In recent years, there has been growing enthusiasm for employing Unmanned Aerial Vehicles (UAVs) as an innovative technology with significant potential for the next generation of wireless networks. Hence, the Quality of Service (QoS) of clients within the Internet of Things (IoT) infrastructure can be considerably enhanced by integrating UAVs into wireless systems. However, maximizing QoS and ensuring user information security poses significant challenges in determining the trajectory of UAVs, as they need to account for the mobility and density of users. This article addresses this issue and considers a heterogeneous UAV-assisted network in which UAVs as Base Stations (BSs) have the role of finding the best trajectory based on the movement and density of Ground Users (GUs) in a way that the enhancement of the security of the covered users’ information and QoS is guaranteed.
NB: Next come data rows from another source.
Lemma body_progress self :
  let '(ctl, r) := body decode to_int self in
  ctl = Continue -> (pending (final r) < pending self)%nat.
Proof.
  unfold body, pending.
  destruct (_bulk_length self) as [bulk_length|] eqn:BL.
  - destruct (len (_buffer self) <? bulk_length + 2); [discriminate|].
    destruct (decode _); [|discriminate].
    intros _. unfold bulkDataReceived.
    match goal with
    | |- context [responseReceived ?s ?v] =>
        destruct (completes_responseReceived s v) as [B L _ _ _]
    end.
    rewrite B, L. simpl.
    pose proof (slice_from_length (_buffer self) (bulk_length + 2)). lia.
  - destruct (split_crlf (_buffer self)) as [[line rest]|] eqn:E; [|discriminate].
    apply split_crlf_length in E.
    destruct line as [|reply_type tail].
    + intros _. cbn [final ok set_buffer _buffer _bulk_length].
      rewrite BL. simpl List.length in E. lia.
    + destruct (decode tail) as [reply_data|]; [|discriminate].
      pose proof (dispatch_orderly (set_buffer self rest) reply_type reply_data) as H.
      destruct (dispatch _ _ _ _) as [ctl r]. destruct H as [_ B].
      intros _. rewrite B. cbn [set_buffer _buffer].
      simpl List.length in E.
      destruct (_bulk_length (final r)); lia.
Qed.

Lemma loop_finishes budget :
  forall self, (pending self < budget)%nat ->
               out (loop decode to_int budget self) <> Unfinished.
Proof.
  induction budget as [|budget IH]; intros self P; [lia|].
  simpl. destruct (_buffer self) eqn:B; [discriminate|].
  pose proof (body_progress self) as G. pose proof (body_orderly self) as O.
  destruct (body decode to_int self) as [ctl r].
  destruct (out r) eqn:R; try (rewrite R; discriminate).
  - destruct ctl.
    + simpl. apply IH. specialize (G eq_refl). lia.
    + rewrite R. discriminate.
  - destruct O as [_ _ F]. contradiction.
Qed.

Lemma loop_orderly budget :
  forall self,
    let r := loop decode to_int budget self in
    _disconnected (final r) = _disconnected self /\
    _request_queue self = map fst (fired r) ++ _request_queue (final r).
Proof.
  induction budget as [|budget IH]; intros self; simpl.
  - destruct (_buffer self); simpl; auto.
  - destruct (_buffer self) eqn:B; [simpl; auto|].
    pose proof (body_orderly self) as O.
    destruct (body decode to_int self) as [ctl r].
    destruct O as [D Q _].
    destruct (out r), ctl; auto.
    simpl. destruct (IH (final r)) as [D' Q'].
    split; [congruence|].
    rewrite map_app, <- app_assoc.
    etransitivity; [exact Q|]. f_equal. exact Q'.
Qed.

(** The receive loop always comes to an end. *)
Lemma dataReceived_finishes self data :
  out (dataReceived decode to_int self data) <> Unfinished.
Proof.
  unfold dataReceived. apply loop_finishes.
  unfold budget_for, pending.
  destruct (_bulk_length _); lia.
Qed.

Lemma dataReceived_orderly self data :
  orderly self (dataReceived decode to_int self data).
Proof.
  split.
  - apply (loop_orderly _ (set_buffer self (_buffer self ++ data))).
  - apply (loop_orderly _ (set_buffer self (_buffer self ++ data))).
  - apply dataReceived_finishes.
Qed.

End DecoderFacts.

(** ** Chunk boundaries *)

(** C1: how the stream is cut into chunks shows in what is delivered.  With
    two requests waiting, a null array followed by a status reply in one
    chunk completes only the first request and leaves the status reply in the
    buffer; the same bytes cut after the null array complete both. *)
Theorem null_array_ends_the_pass :
  let self := awaiting [0%nat; 1%nat] in
  let whole := feed self (b "*-1" ++ SYM_CRLF ++ b "+OK" ++ SYM_CRLF) in
  let first := feed self (b "*-1" ++ SYM_CRLF) in
  let second := feed (final first) (b "+OK" ++ SYM_CRLF) in
  fired whole = [(0%nat, callback VNone)] /\
  _buffer (final whole) = b "+OK" ++ SYM_CRLF /\
  _request_queue (final whole) = [1%nat] /\
  fired first ++ fired second =
    [(0%nat, callback VNone); (1%nat, callback (VText "OK"))] /\
  _buffer (final second) = [].
Proof. vm_compute. repeat split. Qed.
To achieve these objectives, we first introduce the Actor-Critic (AC) scheme for the optimal trajectory of UAVs due to the use of a continuous environment with a large number of states and actions. In addition, the accuracy and learning speed of the agent in AC algorithms is higher than in other Reinforcement Learning (RL) schemes. Then, the combination of ordinary Federated Learning (FL) and Distillation Federated Learning (DFL) algorithms with AC is presented to increase the security of users’ data, the learning speed of UAVs, and improve the QoS of GUs. In the FL scheme, access to the principal information of users is limited, but it cannot prevent reverse engineering techniques to attain users’ data. To intercept such incidents, we use the DFL scheme. Due to the dynamic nature of weight updating in the neural network, this method is associated with a low hacking probability. Simulation results demonstrate that utilizing FL- and DFL-AC algorithms can significantly enhance the learning speed of the proposed schemes, while increasing the downlink rate of users by approximately 1.1% and 1.5%, respectively, compared to the AC method.